Hi, it's Christine (I wrote that because I'm not sure that blogger lets you see who wrote this post--last time I checked it said "Written (timestamp)" and doesn't say who wrote this.

...I guess I can't stay silent too long here! I've been wondering what to post/write here, but I guess this is a blog, and I can just write whatever. And you can always skip over to the next post if you don't want to read, or you can stay transfixed and mesmerized by my words here.

And so--add cannibalism to nipple play, proper writing posture, James Frey, and Alcatraz. Hey, it's like a word association game!

...

I get one day a week off from work to write. I know, this makes me very lucky. I'm not sure how long my boss will allow me to work just four days a week, but right now, I'm nostalgic for the days when I had two to three days a week off from work. I guess a few months from now, I'll be nostalgic for this one day a week.

I'm trying to get back into my novel--I started it a couple years ago, and then set it aside for over a year. So I'm hoping that I can make some headway and plow through most of the middle of the novel. My stretch goal is to finish a draft of the novel by the end of year. (woohooo!)

Doing something different. I heard John Irving speak at AWP this year, and he mentioned that he writes the endings of his novels first (!). So even though I'm well into the beginning and touching the middle of this novel, I'm experimenting by writing the end and seeing what pops up and what does not.

One thing I discovered in writing the ending...I got some insight into the voice of my character, and that of another character. I realized that the secondary character was more interesting than my main character. And so...

I cannibalized him.

Yes. My main character ate my other character. Not literally. But I've given my main character the sparkle that my secondary character had.

I hope that made sense.

btw, hello everyone.

Tuesday, April 1, 2008

Proper Posture for Proper Writing

Nothing like starting off a writing month with "proper posture for proper writing," nipples, and James Frey. So, while WMC is playing with her nipples, I'm beginning a first draft of an Alcatraz piece: two boys who, until they are sentenced in 1919, have never seen the sea. Already, it's sinking with good intentions.

Stealing Nipples

Last year I couldn't say "nipple" out loud without laughing. I couldn't get my mouth around it, so to speak. The story I tried to write was light and silly, and I'd hoped to use it at a reading. But the physicality of the word brought me down.

In grad school, I wrote a story about an itchy, bleeding nipple, a slightly amusing and very slight story.

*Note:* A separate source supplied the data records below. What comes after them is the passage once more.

(** The chat model both halves of the pipeline call. *)
Inductive chat_cmd := Generate (messages : list Message).
Definition chat : Sig := mkSig chat_cmd (fun _ => outcome string).
Definition generate (messages : list Message) : prog chat (outcome string) :=
  Effects.call (S := chat) (Generate messages).
#[export] Hint Unfold generate : prog.

(** Document of rag_graph.go *)
Record Document := mkDocument {
  dcContent : string;
  dcScore : float64;
  dcSource : string;
}.

Module Rerank.

(** *** The prompt *)

Definition newline : string := String (byte 10) "".

Definition quoted (s : string) : string := String (byte 34) (s +:+ String (byte 34) "").

Definition rerankSystemPrompt : string :=
  "你是一个检索重排序助手。根据用户查询，对以下文档片段逐一评分。" +:+ newline +:+
  "只输出 JSON 数组，每个元素包含 id（序号，从 0 开始）和 score（0-10 整数，10=完全相关）。" +:+ newline +:+
  "不要输出其他内容。" +:+ newline +:+ newline +:+
  "示例输出格式：[{" +:+ quoted "id" +:+ ":0," +:+ quoted "score" +:+ ":8},{" +:+
  quoted "id" +:+ ":1," +:+ quoted "score" +:+ ":3}]".

(** At most 200 runes of a document go into the prompt. *)
Definition clip (content : string) : string :=
  let rs := runes content in
  if 200 <? len rs then of_runes (take 200 rs) +:+ "..." else content.

Definition buildPrompt (query : string) (docs : list Document) : string :=
  "用户查询: " +:+ query +:+ newline +:+ newline +:+ "候选文档:" +:+ newline +:+
  foldr (fun x s => "[" +:+ Itoa (Z.of_nat x.1) +:+ "] " +:+ clip (dcContent x.2) +:+ newline +:+ s) ""
    (imap (fun i d => (i, d)) docs) +:+
  newline +:+ "请对每条文档与查询的相关性打分 (0-10)。".

(** *** The answer *)

(** fmt.Sscanf(val, "%d", &n), with n = 0 when it fails *)
Fixpoint leading_digits (s : string) : string :=
  match s with
  | String a s' => match digit_val a with Some _ => String a (leading_digits s') | None => "" end
  | EmptyString => ""
  end.
Definition Sscanf_d (s : string) : Z :=
  let signed p s := match ParseInt (p +:+ leading_digits s) with Ok n => n | _ => 0 end in
  match s with
  | String "-" s' => signed "-" s'
  | String "+" s' => signed "" s'
  | _ => signed "" s
  end.

(** The first byte of [s] that is one of [delim]; the end of [s] if there is none. *)
Fixpoint index_any (s delim : string) : nat :=
  match s with
  | EmptyString => O
  | String a s' =>
      if bool_decide (a ∈ String.list_ascii_of_string delim) then O else S (index_any s' delim)
  end.

Definition extractInt (s key delim : string) : Z :=
  match Index s key with
  | None => -1
  | Some idx =>
      let rest := string_drop (idx + String.length key) s in
      Sscanf_d (TrimSpace (string_take (index_any rest delim) rest))
  end.
(** The comparator is no order: each of three memories goes before the next and
    the last before the first, so which one is recalled first depends on the order in
    which they were found. *)
Lemma before_is_cyclic :
  let item pct imp := mkItem "" (flit pct 100) imp in
  before (item 60 3) (item 64 2) = true /\ before (item 64 2) (item 68 1) = true /\
  before (item 68 1) (item 60 3) = true /\
  rank_documents [found "a" 60 3; found "b" 64 2; found "c" 68 1] 1 = Ok ["a"] /\
  rank_documents [found "b" 64 2; found "c" 68 1; found "a" 60 3] 1 = Ok ["b"].
Proof. by vm_compute. Qed.
End Recall.

Module Context.
Import Short Recall.

(** dao.GetLatestSummary: the statement orders by importance, then time, and
    keeps three rows; an error counts as no summary. *)
Fixpoint distinct_summaries (kept : list string) (records : list AgentSummary) : list string :=
  match records with
  | [] => kept
  | r :: records =>
      if existsb (String.eqb (sumSummary r)) kept then distinct_summaries kept records
      else distinct_summaries (kept ++ [sumSummary r]) records
  end.

Definition GetLatestSummary (userID : Z) (sessionID : string) : prog mem (outcome string) :=
  records <- mcall (FindSummaries userID sessionID 3) ;;
  match records with
  | Ok ((_ :: _) as records) => Ret (Ok (Join (distinct_summaries [] records) (String (byte 10) (String (byte 10) ""))))
  | _ => Ret (Ok "")
  end.

Section context.
Variable Marshal : Message -> outcome string.
Variable Unmarshal : string -> option Message.

Definition long_term (memories : outcome (list string)) : list Message :=
  match memories with
  | Ok ((_ :: _) as l) =>
      [SystemMessage ("[以下是关于此用户的历史记忆，可能与此对话相关]" +:+ String (byte 10) "" +:+ String.concat "" l)]
  | _ => []
  end.
Definition mid_term (summary : string) : list Message :=
  if String.eqb summary "" then []
  else [SystemMessage ("[历史对话摘要，请参考但不必完全重复]" +:+ String (byte 10) "" +:+ summary)].

Definition PrepareAgentContext (senderID : Z) (message : string) : prog mem (outcome (Session * list Message)) :=
  let sessionID := "agent_session:" +:+ Itoa senderID in
  runner <- mcall GetRunner ;;
  ok_or runner id (fun _ =>
  let session := GetOrCreate (24 * 3600) sessionID senderID in
  appended <- Append Marshal session (UserMessage (TrimSpace message)) ;;
  ok_or appended (String.append "写入 Session 失败: ") (fun _ =>
  shortTermHistory <- GetMessages Unmarshal session ;;
  ok_or shortTermHistory (String.append "读取 Session 失败: ") (fun shortTermHistory =>
  recentSummary <- GetLatestSummary senderID sessionID ;;
  let recentSummary := match recentSummary with Ok s => s | _ => "" end in
  longTermHistory <- RecallMemory senderID message (Z.to_nat TopLongHistory) ;;
  match longTermHistory with
  | Panic m => Ret (Panic m)
  | _ => Ret (Ok (session, long_term longTermHistory ++ mid_term recentSummary ++ shortTermHistory))
  end))).

(** *** What the agent is given *)
Context {W : Type} (h : env mem W) (stored : W -> list string).

Lemma Append_last s `{!RedisList h (sKey s) stored} msg w :
  (forall w, last (stored (h Go_compress w).2) = last (stored w)) ->
  from h w (Append Marshal s msg) (fun out w' _ =>
    match out with Ok _ => exists d, Marshal msg = Ok d /\ last (stored w') = Some d | _ => True end).
Proof.
  intros Hgo. unfold Append. destruct (Marshal msg) as [d | |]; cbn [ok_or]; [| done | done].
  apply from_Do. pose proof (append_effect d (sTTL s) w) as H1.
  destruct (h _ w) as [r w1]. cbn [fst snd]. destruct r as [[] | |]; cbn [bind ok_or]; [| done | done].
  apply from_Do. pose proof (other_effect (LLen (sKey s)) w1) as H2. cbn in H2.
  destruct (h _ w1) as [n w2]. cbn [fst snd] in *. cbn [bind].
  assert (last (stored w2) = Some d) as Hl by (by rewrite H2, H1, last_snoc).
  case_match; [| apply from_Ret; by exists d].
  apply from_Do, from_Ret. exists d. by rewrite Hgo.
Qed.

Lemma GetMessages_reads s `{!RedisList h (sKey s) stored} w :
  from h w (GetMessages Unmarshal s) (fun out w' _ =>
    stored w' = stored w /\ match out with Ok l => l = omap Unmarshal (stored w) | _ => True end).
Proof.
  unfold GetMessages. apply from_Do. pose proof (range_effect 0 (-1) w) as H. rewrite lrange_all in H.
  destruct (h _ w) as [r w1]. cbn [fst snd]. destruct H as [H1 H2].
  destruct r as [l | |]; cbn [bind ok_or]; apply from_Ret; [by subst l | done | done].
Qed.

Lemma recall_quiet userID query topK : only (S := mem) quiet (RecallMemory userID query topK).
Proof.
  split; [done |]. intros r. apply only_ok_or. intros _. split; [done |]. intros r'. apply only_ok_or.
  intros _. split; [done |]. intros docs. by apply only_ok_or.
Qed.
Lemma summary_quiet userID sessionID : only (S := mem) quiet (GetLatestSummary userID sessionID).
Proof. split; [done |]. intros [[] | |]; done. Qed.

Lemma last_omap (l : list string) d m :
  last l = Some d -> Unmarshal d = Some m -> last (omap Unmarshal l) = Some m.
Proof.
  intros (l' & ->)%last_Some Hd. rewrite omap_app. cbn. rewrite Hd. apply last_snoc.
Qed.

(** The agent is given the session as Redis has it, with nothing before it but
    what is recalled and the summary, each one system message; the question is the
    last message, whatever the summary, the recall or a compression running at the
    same time do. *)
Theorem context_ends_with_question senderID message w :
  let session := GetOrCreate (24 * 3600) ("agent_session:" +:+ Itoa senderID) senderID in
  RedisList h (sKey session) stored ->
  (forall m d, Marshal m = Ok d -> Unmarshal d = Some m) ->
  (forall w, last (stored (h Go_compress w).2) = last (stored w)) ->
  from h w (PrepareAgentContext senderID message) (fun out w' _ =>
    match out with
    | Ok (s, history) =>
        s = session /\ last history = Some (UserMessage (TrimSpace message)) /\
        exists front, history = front ++ omap Unmarshal (stored w') /\
          Forall (fun m => Role m = System) front /\ (length front <= 2)%nat
    | _ => True
    end).
Proof.
  intros session HR Hcodec Hgo. unfold PrepareAgentContext. fold session. apply from_Do.
  pose proof (other_effect GetRunner w) as Hw0. destruct (h _ w) as [r w0]. cbn [fst snd bind].
  destruct r as [[] | |]; cbn [ok_or]; [| done | done].
  eapply from_bind; [by apply (Append_last session) |]. intros a w1 ? H1.
  destruct a as [[] | |]; cbn [ok_or]; [| done | done]. destruct H1 as (d & Hd & Hl).
  eapply from_bind; [apply (GetMessages_reads session) |]. intros l w2 ? [H2 H2'].
  destruct l as [l | |]; cbn [ok_or]; [| done | done].
  eapply from_bind; [apply (quiet_keeps h session stored), summary_quiet |]. intros sm w3 ? H3. cbv zeta.
  eapply from_bind; [apply (quiet_keeps h session stored), recall_quiet |]. intros lt w4 ? H4.
  cbn beta in *. set (front := long_term lt ++ mid_term (match sm with Ok s => s | _ => "" end)).
  assert (last (front ++ l) = Some (UserMessage (TrimSpace message)) /\ front ++ l = front ++ omap Unmarshal (stored w4) /\
    Forall (fun m => Role m = System) front /\ (length front <= 2)%nat) as (G1 & G2 & G3 & G4).
  { split_and!.
    - rewrite last_app, H2'. rewrite <- H2 in Hl. rewrite <- H2. by rewrite (last_omap _ d _ Hl (Hcodec _ _ Hd)).
    - congruence.
    - apply Forall_app. unfold long_term, mid_term. split; repeat case_match; repeat constructor.
    - unfold front, long_term, mid_term. rewrite length_app. repeat case_match; cbn; lia. }
  destruct lt as [lt | |]; [| | done]; apply from_Ret; rewrite app_assoc; fold front;
    (split_and!; [done | exact G1 | exists front; done]).
Qed.
End context.

(** A codec of plain user messages. *)
Definition plain (m : Message) : outcome string :=
  if decide (m = UserMessage (Content m)) then Ok (Content m) else Err "unsupported".

Lemma context_ends_with_question_witness :
  let out := run (list_env (all_well "s")) (PrepareAgentContext plain of_text 7 " how? ") ["hi"; "hello"] in
  result out = Ok (GetOrCreate 86400 "agent_session:7" 7, UserMessage <$> ["hi"; "hello"; "how?"]) /\
  exists history, result out = Ok (GetOrCreate 86400 "agent_session:7" 7, history) /\
    last history = Some (UserMessage "how?").
Proof.
  intros out. split; [vm_compute; reflexivity |].
  assert (forall m d, plain m = Ok d -> of_text d = Some m) as Hcodec.
  { intros m d. unfold plain. case_decide as H; [intros [= <-]; by rewrite H | done]. }
  pose proof (context_ends_with_question plain of_text (list_env (all_well "s")) id 7 " how? " ["hi"; "hello"]
    (list_env_laws _ _) Hcodec (fun _ => eq_refl)) as H.
  eexists. split; [vm_compute; reflexivity | exact (proj1 (proj2 H))].
Defined.
End Context.

Module CheckPoint.
(** inMemoryStore *)
Definition Set_ (s : gmap string string) (key value : string) : gmap string string := <[key := value]> s.
Definition Get (s : gmap string string) (key : string) : string * bool :=
  match s !! key with Some v => (v, true) | None => ("", false) end.

(** A key reads back what was set last, other keys are untouched. *)
Lemma get_set s k v k' : Get (Set_ s k v) k' = if decide (k = k') then (v, true) else Get s k'.
Proof.
  unfold Get, Set_. case_decide as H; [subst; by rewrite lookup_insert_eq | by rewrite lookup_insert_ne].
Qed.
End CheckPoint.
(** C22: When the delivery of a task succeeds - only then is its creator told that it
    is done - its message is stored once for each receiver and for nobody else. The
    receiver is the user the task is for and no group is read; for a task with a group
    the members of that very group are read, once, and the receivers are those
    members but the creator. *)
Theorem done_means_stored {W} (h : env tasks W) t :
  always h (deliver t) (fun out tr =>
    out = Success tt ->
    if GroupId t =? 0 then
      view (S := tasks) members_found tr = [] /\ view (S := tasks) stored tr = copies t [ReceiverId t]
    else exists members,
      view (S := tasks) members_found tr = [(GroupId t, members)] /\
      view (S := tasks) stored tr = copies t (addressees t members)).
Proof.
  unfold deliver. destruct (Z.eqb_spec (GroupId t) 0) as [Hg | Hg]; cbn [negb].
  - unfold sendSingleSchMessage, ExecuteSchSend, NewMessages, copies. rewrite Hg.
    walk; try done.
  - unfold sendGroupSchMessage. apply always_Do. intros [[| m l] | e]; cbn [bind]; try by apply always_Ret.
    eapply always_impl; [apply send_copies_spec |]. intros out tr H Hout. destruct (H Hout) as [H1 H2].
    exists (m :: l). autorewrite with go. unfold ev. cbn [members_found stored app]. by rewrite H1, H2.
Qed.

Definition soon : ScheduledMessages := mkSch 1 7 8 0 "hi" 100 1 "".
Definition fine : forall c, task_res c := fun c =>
  match c as c return task_res c with
  | Now | SnowflakeGenerate => 100
  | Pending _ _ => Success []
  | Update _ | TxUpdate _ | Create _ => Success 1
  | Go_send _ | Fatal _ => tt
  | InsertMessage _ | Begin | Commit | Rollback => Success tt
  | GetGroupMembers _ => Success [7; 8; 9]
  | FindUserByName n => Success (mkUser 8 n "" "" "")
  | FindGroupByName n => Success (mkGroup 3 n 7 7 0)
  end.
Definition oracle (others : forall c, task_res c) : env tasks unit := fun c w => (others c, w).

Lemma done_means_stored_witness :
  let t := mkSch 1 7 0 3 "hi" 100 1 "" in
  let out := run (oracle fine) (deliver t) tt in
  result out = Success tt /\
  exists members, view (S := tasks) members_found (trace out) = [(3, members)] /\
    view (S := tasks) stored (trace out) = copies t (addressees t members).
Proof.
  intros t out. split; [vm_compute; reflexivity |].
  exact (done_means_stored (oracle fine) t tt eq_refl).
Defined.

(** The converse fails: the message is stored outside the transaction, so a task
    whose last update fails is reported as failed although its message is there. *)
Definition late_failure : forall c, task_res c := fun c =>
  match c as c return task_res c with
  | TxUpdate _ => Failure "Lock wait timeout"
  | c => fine c
  end.
Lemma reported_failed_but_stored :
  let out := run (oracle late_failure) (deliver soon) tt in
  result out = Failure "Lock wait timeout" /\ view (S := tasks) stored (trace out) = [(7, 8, 0, "hi")].
Proof. vm_compute. done. Qed.

(** *** On the table of the dao *)
Definition table_env (columns : list string) (others : forall c, task_res c) : env tasks Table.tables := fun c w =>
  match c as c return task_res c * Table.tables with
  | Update u | TxUpdate u => Table.exec_update columns u w
  | Pending now n => (Table.exec_pending now n w, w)
  | Create t => Table.exec_create t w
  | c => (others c, w)
  end.

(** With the columns AutoMigrate makes no task is ever sent, whatever is due: the
    first claim fails and ends the job. *)
Theorem migrated_table_sends_nothing others :
  always (table_env Table.migrated others) handleScheduledMessages (fun _ tr =>
    view (S := tasks) spawned tr = []).
Proof.
  apply always_Do. intros now. apply always_Do. intros [l | e]; cbn [bind]; [| by apply always_Ret].
  apply (always_impl _ _ (fun _ tr => view (S := tasks) spawned tr = [])); [| intros ? tr H; exact H].
  intros w. destruct l as [| t l]; [done |]. cbn [claim_each bind call run table_env].
  destruct (Table.migrated_updates_fail (Table.claim (SchMsgId t)) w) as [e ->]. done.
Qed.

I must conclude that I have a thing for nipples.

I already know I have a thing for cleavage, so I suppose this makes sense.

*

The other night, I told V about my idea for a nipple story.

He was quiet for a while, then finally said, "I feel so guilty sometimes."

"You, feeling guilty? That doesn't sound like you."

"It's just that when people tell me ideas for their stories, I want to steal them. That's not right."

"It's not right if you plagiarize. But ideas . . . Well, the story that's written becomes yours. Ideas are 'stolen' all the time, in that no idea is wholly original, is it? So: I absolve you of your guilt."

"Thank you!"

*

The next night Jen told me a nipple story, a personal one, and it was better and odder and more frightening than the story idea I'd just described to her.

When I say I want to write a "nipple story," I'm thinking of the lightning bolt of pain that had me doubled over when I had my nipple pierced a few years ago. I'm also thinking of self-mutilation among girls---and I think of the story that came to me in the shower late one night last week as I murmured aloud to myself to hear the idea echo off the tiles.

And now I think too of Jen's story. I don't mean I'll be taking a shred of her story, no---but it's given my idea a new, eerier dimension, and, as she and I had been discussing synchronicity in art that night, her revealing this memory is a sign to me that I should go ahead with writing the story.

I really think I have something here.

*

But I still can't say the word aloud without cracking up like a twelve-year-old.